Brief – Could you set down exactly the lines of the data below, starting at the one that holds "done_by : Z;" and ending at the one that holds "Class ChainViews (E", both included, and only those?

(Data items)
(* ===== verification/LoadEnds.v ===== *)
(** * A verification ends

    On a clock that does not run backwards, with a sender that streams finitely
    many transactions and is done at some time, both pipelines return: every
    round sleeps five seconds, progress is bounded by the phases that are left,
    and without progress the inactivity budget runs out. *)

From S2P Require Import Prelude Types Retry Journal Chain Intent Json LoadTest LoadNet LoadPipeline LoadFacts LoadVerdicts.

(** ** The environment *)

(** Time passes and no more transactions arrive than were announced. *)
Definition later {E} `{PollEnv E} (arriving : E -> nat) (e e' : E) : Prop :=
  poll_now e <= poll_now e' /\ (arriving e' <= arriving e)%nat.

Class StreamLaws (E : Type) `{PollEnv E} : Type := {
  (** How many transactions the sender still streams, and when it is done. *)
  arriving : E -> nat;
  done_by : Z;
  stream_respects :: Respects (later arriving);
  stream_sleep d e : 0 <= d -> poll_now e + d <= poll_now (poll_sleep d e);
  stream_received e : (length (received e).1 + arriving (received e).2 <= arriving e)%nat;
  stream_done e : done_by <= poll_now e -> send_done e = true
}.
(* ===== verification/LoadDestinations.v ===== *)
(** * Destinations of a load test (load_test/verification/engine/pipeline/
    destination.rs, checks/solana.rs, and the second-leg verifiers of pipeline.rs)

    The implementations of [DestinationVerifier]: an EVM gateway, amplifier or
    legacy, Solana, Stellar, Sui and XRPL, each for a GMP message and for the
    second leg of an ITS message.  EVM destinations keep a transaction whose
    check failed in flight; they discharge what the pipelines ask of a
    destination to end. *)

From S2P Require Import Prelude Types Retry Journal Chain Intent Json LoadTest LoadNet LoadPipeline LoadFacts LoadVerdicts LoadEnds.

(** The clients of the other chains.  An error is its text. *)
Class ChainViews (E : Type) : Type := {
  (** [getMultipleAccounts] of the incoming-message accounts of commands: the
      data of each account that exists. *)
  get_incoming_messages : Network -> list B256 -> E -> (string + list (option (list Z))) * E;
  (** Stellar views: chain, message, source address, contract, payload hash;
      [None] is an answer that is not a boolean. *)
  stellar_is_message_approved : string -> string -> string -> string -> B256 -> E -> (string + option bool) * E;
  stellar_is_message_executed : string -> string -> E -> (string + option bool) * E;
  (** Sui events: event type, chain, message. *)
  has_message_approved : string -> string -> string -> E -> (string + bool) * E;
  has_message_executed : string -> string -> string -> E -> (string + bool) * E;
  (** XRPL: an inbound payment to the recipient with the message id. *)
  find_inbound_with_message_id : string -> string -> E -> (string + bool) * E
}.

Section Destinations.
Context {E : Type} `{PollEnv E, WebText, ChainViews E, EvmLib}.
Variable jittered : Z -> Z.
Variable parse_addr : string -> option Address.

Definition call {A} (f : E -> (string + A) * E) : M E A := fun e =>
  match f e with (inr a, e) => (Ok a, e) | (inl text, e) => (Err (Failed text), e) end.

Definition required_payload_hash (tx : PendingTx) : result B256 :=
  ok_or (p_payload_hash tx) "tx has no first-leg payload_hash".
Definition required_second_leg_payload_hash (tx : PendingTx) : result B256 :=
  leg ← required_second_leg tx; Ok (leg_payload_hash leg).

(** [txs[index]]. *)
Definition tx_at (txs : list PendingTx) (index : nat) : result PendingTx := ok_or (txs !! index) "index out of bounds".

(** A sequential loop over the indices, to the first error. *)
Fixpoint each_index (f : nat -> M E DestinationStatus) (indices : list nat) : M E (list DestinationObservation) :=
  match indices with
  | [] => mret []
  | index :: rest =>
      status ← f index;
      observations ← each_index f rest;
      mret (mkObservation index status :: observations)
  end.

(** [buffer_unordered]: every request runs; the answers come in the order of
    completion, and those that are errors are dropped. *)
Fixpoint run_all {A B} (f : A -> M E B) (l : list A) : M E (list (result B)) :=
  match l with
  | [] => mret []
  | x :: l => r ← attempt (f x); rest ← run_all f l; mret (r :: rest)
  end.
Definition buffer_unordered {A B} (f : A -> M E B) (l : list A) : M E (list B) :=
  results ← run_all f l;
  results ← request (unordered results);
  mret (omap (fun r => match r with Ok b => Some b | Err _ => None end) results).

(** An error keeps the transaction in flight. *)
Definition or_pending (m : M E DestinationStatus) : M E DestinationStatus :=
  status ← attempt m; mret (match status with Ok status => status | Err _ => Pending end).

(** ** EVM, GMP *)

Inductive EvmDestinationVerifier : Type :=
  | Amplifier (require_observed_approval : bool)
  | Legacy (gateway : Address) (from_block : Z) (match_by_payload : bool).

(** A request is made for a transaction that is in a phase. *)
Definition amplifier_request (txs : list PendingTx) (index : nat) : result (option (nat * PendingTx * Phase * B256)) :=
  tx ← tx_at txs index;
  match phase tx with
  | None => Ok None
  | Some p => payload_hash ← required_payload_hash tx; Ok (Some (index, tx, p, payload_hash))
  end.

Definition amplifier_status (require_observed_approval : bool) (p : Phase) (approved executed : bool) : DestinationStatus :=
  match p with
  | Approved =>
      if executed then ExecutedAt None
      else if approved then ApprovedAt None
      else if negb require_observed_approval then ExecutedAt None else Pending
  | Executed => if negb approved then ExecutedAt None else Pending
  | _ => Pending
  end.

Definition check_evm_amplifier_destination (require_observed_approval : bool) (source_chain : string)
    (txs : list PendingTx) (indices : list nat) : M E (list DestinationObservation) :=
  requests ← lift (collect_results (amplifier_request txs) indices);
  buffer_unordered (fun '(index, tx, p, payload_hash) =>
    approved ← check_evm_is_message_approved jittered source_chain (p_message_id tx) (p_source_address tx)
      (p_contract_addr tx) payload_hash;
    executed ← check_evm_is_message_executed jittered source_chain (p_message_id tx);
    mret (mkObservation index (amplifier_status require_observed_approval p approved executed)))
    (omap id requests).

Your response –
  done_by : Z;
  stream_respects :: Respects (later arriving);
  stream_sleep d e : 0 <= d -> poll_now e + d <= poll_now (poll_sleep d e);
  stream_received e : (length (received e).1 + arriving (received e).2 <= arriving e)%nat;
  stream_done e : done_by <= poll_now e -> send_done e = true
}.
(* ===== verification/LoadDestinations.v ===== *)
(** * Destinations of a load test (load_test/verification/engine/pipeline/
    destination.rs, checks/solana.rs, and the second-leg verifiers of pipeline.rs)

    The implementations of [DestinationVerifier]: an EVM gateway, amplifier or
    legacy, Solana, Stellar, Sui and XRPL, each for a GMP message and for the
    second leg of an ITS message.  EVM destinations keep a transaction whose
    check failed in flight; they discharge what the pipelines ask of a
    destination to end. *)

From S2P Require Import Prelude Types Retry Journal Chain Intent Json LoadTest LoadNet LoadPipeline LoadFacts LoadVerdicts LoadEnds.

(** The clients of the other chains.  An error is its text. *)
Class ChainViews (E : Type) : Type := {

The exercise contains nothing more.